The city Department of Community and Economic Development will decide April 21 if Bellvue developer Eric Dupar’s conditional use permit application is complete for his Anian Shores development downtown, then will decide if a hearing will be held online, Community Development Manager Emma Bolin said Tuesday.
According to a permit application, Dupar’s Anian Shores’ would be a six-story downtown condominium-retail complex that would exceed the city building height limit at 222 W. Front St. just east of the Waterfront Center site.
Anian Shores would be 69 feet above grade, according to the application. The height limit is 45 feet.
Lee Plaza on West First Street, about four blocks east of the site, is four stories, the same height as the Lower Elwha Klallam Tribe’s hotel being built 1½ blocks west of Dupar’s project on West Front Street.
Bolin said the city will issue a recommendation on Dupar’s permit application for the hearing examiner’s consideration.
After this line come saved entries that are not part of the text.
Lemma filter_SetLength_change_calls g last :
  List.filter is_SetLength (LengthResolver.change_calls g last) = [].
Proof.
  unfold LengthResolver.change_calls.
  now destruct (rational.neq (LengthResolver.resolved_length g) last).
Qed.

Lemma filter_SetLength_VerifyLength g s :
  operation_stack_ s = 0 ->
  List.filter is_SetLength (calls (VerifyLength g s)) =
    [Cache_SetLength video_frame_cache_ (LengthResolver.video_length g);
     Cache_SetLength audio_playback_cache_ (LengthResolver.audio_length g)].
Proof.
  intros H. rewrite (VerifyLength_run g s H). unfold calls; cbn [snd].
  rewrite !List.filter_app, !filter_SetLength_probe_calls, filter_SetLength_change_calls.
  reflexivity.
Qed.

Lemma GetLength_after_VerifyLength g s :
  operation_stack_ s = 0 ->
  (GetLength (state_after (VerifyLength g s)) == LengthResolver.resolved_length g)%Q.
Proof.
  intros H. rewrite (VerifyLength_run g s H). unfold state_after, GetLength; cbn [fst snd].
  destruct (rational.neq (LengthResolver.resolved_length g) (last_length_ s)) eqn:E.
  - cbn. reflexivity.
  - apply rational_neq_false in E. now symmetry.
Qed.

(** C3.  With the operation stack at zero, [VerifyLength] leaves as the
    node's length the maximum of the video, audio and subtitle candidates
    (it bounds all three and is one of them); a candidate whose custom
    length is null and whose input is connected is the "length" rational
    read from the table the traverser generates for the connected output at
    the range [0, 0), and that traversal is made; the video and the audio
    cache read exactly one [SetLength] each, with their own candidate. *)
Theorem VerifyLength_resolves_maximum g s :
  operation_stack_ s = 0 ->
  let r := VerifyLength g s in
  let v := LengthResolver.video_length g in
  let a := LengthResolver.audio_length g in
  let t := LengthResolver.subtitle_length g in
  (GetLength (state_after r) == qMax t (qMax v a))%Q
  /\ ((v <= qMax t (qMax v a))%Q /\ (a <= qMax t (qMax v a))%Q /\ (t <= qMax t (qMax v a))%Q)
  /\ (qMax t (qMax v a) = v \/ qMax t (qMax v a) = a \/ qMax t (qMax v a) = t)
  /\ (rational.isNull (GetCustomLength g Track.kVideo) = true ->
      IsInputConnected g kTextureInput = true ->
      v = value_rational
            (NodeValueTable.Get
               (GenerateTable g (GetConnectedOutput g kTextureInput) (mkTimeRange 0 0))
               NodeValue.kRational "length")
      /\ In (Traverser_GenerateTable (GetConnectedOutput g kTextureInput) (mkTimeRange 0 0))
            (calls r))
  /\ (rational.isNull (GetCustomLength g Track.kAudio) = true ->
      IsInputConnected g kSamplesInput = true ->
      a = value_rational
            (NodeValueTable.Get
               (GenerateTable g (GetConnectedOutput g kSamplesInput) (mkTimeRange 0 0))
               NodeValue.kRational "length")
      /\ In (Traverser_GenerateTable (GetConnectedOutput g kSamplesInput) (mkTimeRange 0 0))
            (calls r))
  /\ List.filter is_SetLength (calls r) =
       [Cache_SetLength video_frame_cache_ v; Cache_SetLength audio_playback_cache_ a].
Proof.
  intros H. cbn zeta.
  pose proof (resolved_length_is_max g) as [Hbound Hone]. cbn zeta in Hbound, Hone.
  split; [| split; [| split; [| split; [| split]]]].
  - exact (GetLength_after_VerifyLength g s H).
  - exact Hbound.
  - exact Hone.
  - intros Hnull Hconn. rewrite (VerifyLength_run g s H). unfold calls; cbn [snd].
    unfold LengthResolver.video_length, LengthResolver.candidate_length,
      LengthResolver.probe_calls, LengthResolver.probes, LengthResolver.probe_length.
    rewrite Hnull, Hconn. cbn [andb]. split; [reflexivity |].
    cbn iota. apply in_or_app. left. now left.
  - intros Hnull Hconn. rewrite (VerifyLength_run g s H). unfold calls; cbn [snd].
    unfold LengthResolver.audio_length, LengthResolver.candidate_length.
    unfold LengthResolver.probe_calls at 2.
    unfold LengthResolver.probes, LengthResolver.probe_length.
    rewrite Hnull, Hconn. cbn [andb]. split; [reflexivity |].
    cbn iota. apply in_or_app. right. cbn [app In]. right. now left.
  - exact (filter_SetLength_VerifyLength g s H).
Qed.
The Lower Elwha Klallam Tribe is preparing the site, which includes conducting an environmental cleanup, for a $25 million hotel.
A bulldozer was working at the site Tuesday.
Bolin referred questions about the status of the project to tribal officials.
Robert Utz, the project manager, said in a text message Tuesday afternoon that, as of Tuesday, he was temporarily laid off.
Tribal Chairwoman Frances Charles was not immediately available for comment Tuesday afternoon.